Lemma write_no_clash order j w :
  validate_write_conflicts peek t order = Ok tt -> validate_span_conflicts (span_index (c_db c)) t order = Ok tt ->
  j ∈ order -> writes t !! j = Some w -> f_id (w_cf w) = f ->
  c_blind c <= read_seq t \/ (w_is_range w = false /\ is_point r) -> clash (f_cmp cf) (buf t) w r = false.
Proof.
  intros Hv Hsp Hj Hw Hid Hk. assert (w_cf w = cf) as Ecf.
  { pose proof (family_of_write t w HT (list_elem_of_lookup_2 _ _ _ Hw)) as H. rewrite Hid in H. congruence. }
  destruct (validate_write_ok _ _ _ _ _ Hv Hj Hw) as (s & Hs & Hle). rewrite Hid in Hs.
  pose proof (peek_no_point s _ Hs Hle) as Hpt. pose proof index_knows as Hknow. pose proof Hnew as Hn. unfold clash. destruct (w_is_range w) eqn:Er.
  - destruct Hk as [Hk|[? _]]; [|done]. destruct (Hknow Hk) as [Ei Hcov]. rewrite Ei in Hsp.
    pose proof (each_write_ok _ _ _ _ _ Hsp Hj Hw) as Hc. cbn beta in Hc. rewrite Er, Hid, Ecf in Hc.
    apply no_conflict_ok in Hc.
    pose proof (range_conflict_none _ _ _ (Hord f cf Hf) _ _ _ _ Er Hc Hcov Hnew) as H. unfold clash in H. by rewrite Er in H.
  - clear Hr Hnew. destruct r as [e|s0]; [by apply Hpt|]. destruct Hk as [Hk|[_ []]]. destruct (Hknow Hk) as [Ei Hcov]. rewrite Ei in Hsp.
    pose proof (each_write_ok _ _ _ _ _ Hsp Hj Hw) as Hc. cbn beta in Hc. rewrite Er, Hid, Ecf in Hc. cbn.
    eapply point_conflict_none; [by apply no_conflict_ok|exact Hcov|exact Hn].
Qed.
End Check.

Lemma read_set_family t f k : txn_inv write_hash fams t -> (f, k) ∈ read_set t -> f ∈ read_cfs t.
Proof.
  intros HI. rewrite (inv_set _ _ _ HI), (inv_cfs _ _ _ HI), !elem_of_list_to_set, elem_of_map. intros H. by exists (f, k).
Qed.

(** * Properties *)

(** A commit that passed its checks clashes with no record above its snapshot that they can see. *)
Lemma committed_no_clash c i p peek applied d' f r cf :
  (forall f cf, fams f = Some cf -> TotalOrder (f_cmp cf)) ->
  c_reachable write_hash fams c -> c_pend c !! i = Some p -> sees_above c peek (read_seq (p_txn p)) -> needs_check (p_txn p) = true ->
  commit_locked peek fams applied p (c_db c) = (Ok tt, d') ->
  (f, r) ∈ d_hist (c_db c) -> read_seq (p_txn p) < rec_seq r -> fams f = Some cf ->
  (forall j w, j ∈ p_order p -> writes (p_txn p) !! j = Some w -> f_id (w_cf w) = f ->
     c_blind c <= read_seq (p_txn p) \/ (w_is_range w = false /\ is_point r) ->
     clash (f_cmp cf) (buf (p_txn p)) w r = false) /\
  (isolation (p_txn p) = Serializable -> forall k, (f, k) ∈ read_set (p_txn p) ->
     c_blind c <= read_seq (p_txn p) \/ is_point r -> touches (f_cmp cf) r k = false).
Proof.
  intros Hord HR Hi Hpk Hn Hc Hr Hnew Hf. apply c_inv_reachable in HR as HC.
  destruct (ci_pend _ HC i p Hi) as ((HT & Hfix & _) & _ & _).
  assert (pinned c (read_seq (p_txn p))) as Hpin.
  { exists i, (p_txn p). split; [eauto|]. split; [|done]. rewrite Hfix. unfold needs_check in Hn.
    apply orb_prop in Hn as [Hn|Hn]; apply bool_decide_eq_true in Hn; by rewrite Hn. }
  destruct (commit_locked_ok _ _ _ _ _ Hc) as (_ & Hv & Hs). unfold validate_commit in Hv. rewrite Hn in Hv.
  apply bind_inv in Hv as ([] & Hw & Hrd). split.
  - intros j w Hj Hwj Hid Hk. by apply (write_no_clash Hord c HC (p_txn p) peek Hpk Hpin HT f r cf Hf Hr Hnew (p_order p) j); auto.
  - intros Hser k Hk Hcase. rewrite bool_decide_eq_true_2 in Hrd by done.
    destruct (validate_reads_ok peek (span_index (c_db c)) (p_txn p) (elements (read_set (p_txn p))) f k cf) as [(s & Hs1 & Hle) Hsp];
      [exact Hrd|by apply elem_of_elements|by eapply read_set_family|done|].
    destruct r as [e|s0]; [by eapply peek_no_point|]. destruct Hcase as [Hb|[]].
    destruct (index_knows c HC (p_txn p) Hpin f (RangeRec s0) Hr Hnew Hb) as [Ei Hcov].
    cbn. eapply point_conflict_none; [by apply Hsp|exact Hcov|exact Hnew].
Qed.

(** C15: A reservation holds.  From the moment a prepare is registered until it
    is resolved, no record any other transaction commits, at any isolation
    level, by a point write, a range delete or another prepared commit,
    changes a key it reserved: a prepare that returned success cannot lose a
    write conflict later. *)
Theorem reservations_hold c id e :
  c_reachable write_hash fams c -> by_id (d_reg (c_db c)) !! id = Some e ->
  exists at_, c_prep c !! id = Some at_ /\
    forall f r k cf, (f, r) ∈ d_hist (c_db c) -> at_ <= rec_seq r -> (f, k) ∈ entry_keys e -> fams f = Some cf ->
      touches (f_cmp cf) r k = false.
Proof.
  intros HR He. apply c_inv_reachable in HR as HC. pose proof (ci_db _ HC) as HD.
  destruct (di_at _ _ _ _ HD id e He) as [at_ Ha]. exists at_. split; [done|]. exact (di_prep _ _ _ _ HD id e at_ He Ha).
Qed.
End Invariant.

(** ** The newest sequence of a key in a family *)

(** An entry of the key is in a memtable or a table of the family. *)
Definition stored (mem : Mem) (imms : list Mem) (levels : list (list Table)) (k : list byte) (seq : Z) : Prop :=
  exists e, e_key e = k /\ e_seq e = seq /\
    ((exists m, m ∈ mem :: imms /\ e ∈ m_entries m) \/ (exists t, t ∈ concat levels /\ e ∈ t_entries t)).

Section Peek.
Context (cmp : Comparator) `{!TotalOrder cmp} (k : list byte) (now_ : Z).

(** [b'] is the maximum of [b] and the sequences in [P]. *)
Definition raises (P : Z -> Prop) (b b' : Z) : Prop :=
  b <= b' /\ (forall s, P s -> s <= b') /\ (b' = b \/ P b').

Lemma raises_trans P Q b b1 b2 : raises P b b1 -> raises Q b1 b2 -> raises (fun s => P s \/ Q s) b b2.
Proof.
  intros (H1 & H2 & H3) (G1 & G2 & G3). split; [lia|]. split.
  - intros s [Hs|Hs]; [specialize (H2 s Hs); lia|auto].
  - destruct G3 as [->|G3]; [destruct H3 as [H3|H3]; [by left|right; by left]|right; by right].
Qed.

Lemma raises_iff P Q b b' : (forall s, P s <-> Q s) -> raises P b b' -> raises Q b b'.
Proof. intros HPQ (H1 & H2 & H3). split; [done|]. setoid_rewrite <- HPQ. done. Qed.

Definition has_seq (es : list Entry) (s : Z) : Prop := exists e, e ∈ es /\ e_key e = k /\ e_seq e = s /\ s <= U64_MAX.

Lemma lookup_raises l es b :
  lookup_for l (versions cmp k U64_MAX now_ es) -> raises (has_seq es) b (if l_found l then Z.max b (l_seq l) else b).
Proof.
  assert (forall s, has_seq es s <-> exists v, v ∈ versions cmp k U64_MAX now_ es /\ cv_seq v = s) as Hv.
  { intros s. unfold versions. setoid_rewrite elem_of_map. split.
    - intros (e & He & Hk & <- & Hs). exists (chain_version now_ e). split; [|done]. exists e. split; [|done].
      by apply elem_of_run_versions.
    - intros (v & (e & He & <-) & <-). apply elem_of_run_versions in He as (? & ? & ?); [|done]. by exists e. }
  intros [[-> Hn]|(-> & v & Hin & Hmax & _ & -> & _)]; apply (raises_iff (fun s => exists v, v ∈ versions cmp k U64_MAX now_ es /\ cv_seq v = s));
    try (intros s; by rewrite Hv).
  - rewrite Hn. split; [done|]. split; [|by left]. intros s (v & Hv' & _). by apply elem_of_nil in Hv'.
  - split; [lia|]. split; [intros s (w & Hw & <-); specialize (Hmax w Hw); lia|].
    destruct (Z.max_spec b (cv_seq v)) as [[_ ->]|[_ ->]]; [right; eauto|by left].
Qed.

Lemma peek_mems_raises ms b :
  Forall (mem_ok cmp) ms ->
  raises (fun s => exists m, m ∈ ms /\ has_seq (m_entries m) s) b
    (fold_left (fun b m => let l := mem_get cmp (m_entries m) k U64_MAX now_ in if l_found l then Z.max b (l_seq l) else b) ms b).
Proof.
  intros HF. revert b. induction HF as [|m ms (Hs & _) _ IH]; intros b; cbn [fold_left].
  - split; [done|]. split; [|by left]. intros s (m & Hm & _). by apply elem_of_nil in Hm.
  - eapply raises_iff; [|eapply raises_trans; [by apply lookup_raises, mem_get_for|apply IH]].
    intros s. cbn beta. setoid_rewrite elem_of_cons. naive_solver.
Qed.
···
→ **THE PROBLEM**
Your answer must be the lines from the first line of the entries above through the line that contains "- destruct Hk", written out exactly.

→ **RESULT OF THIS TASK**
Lemma write_no_clash order j w :
  validate_write_conflicts peek t order = Ok tt -> validate_span_conflicts (span_index (c_db c)) t order = Ok tt ->
  j ∈ order -> writes t !! j = Some w -> f_id (w_cf w) = f ->
  c_blind c <= read_seq t \/ (w_is_range w = false /\ is_point r) -> clash (f_cmp cf) (buf t) w r = false.
Proof.
  intros Hv Hsp Hj Hw Hid Hk. assert (w_cf w = cf) as Ecf.
  { pose proof (family_of_write t w HT (list_elem_of_lookup_2 _ _ _ Hw)) as H. rewrite Hid in H. congruence. }
  destruct (validate_write_ok _ _ _ _ _ Hv Hj Hw) as (s & Hs & Hle). rewrite Hid in Hs.
  pose proof (peek_no_point s _ Hs Hle) as Hpt. pose proof index_knows as Hknow. pose proof Hnew as Hn. unfold clash. destruct (w_is_range w) eqn:Er.
  - destruct Hk as [Hk|[? _]]; [|done]. destruct (Hknow Hk) as [Ei Hcov]. rewrite Ei in Hsp.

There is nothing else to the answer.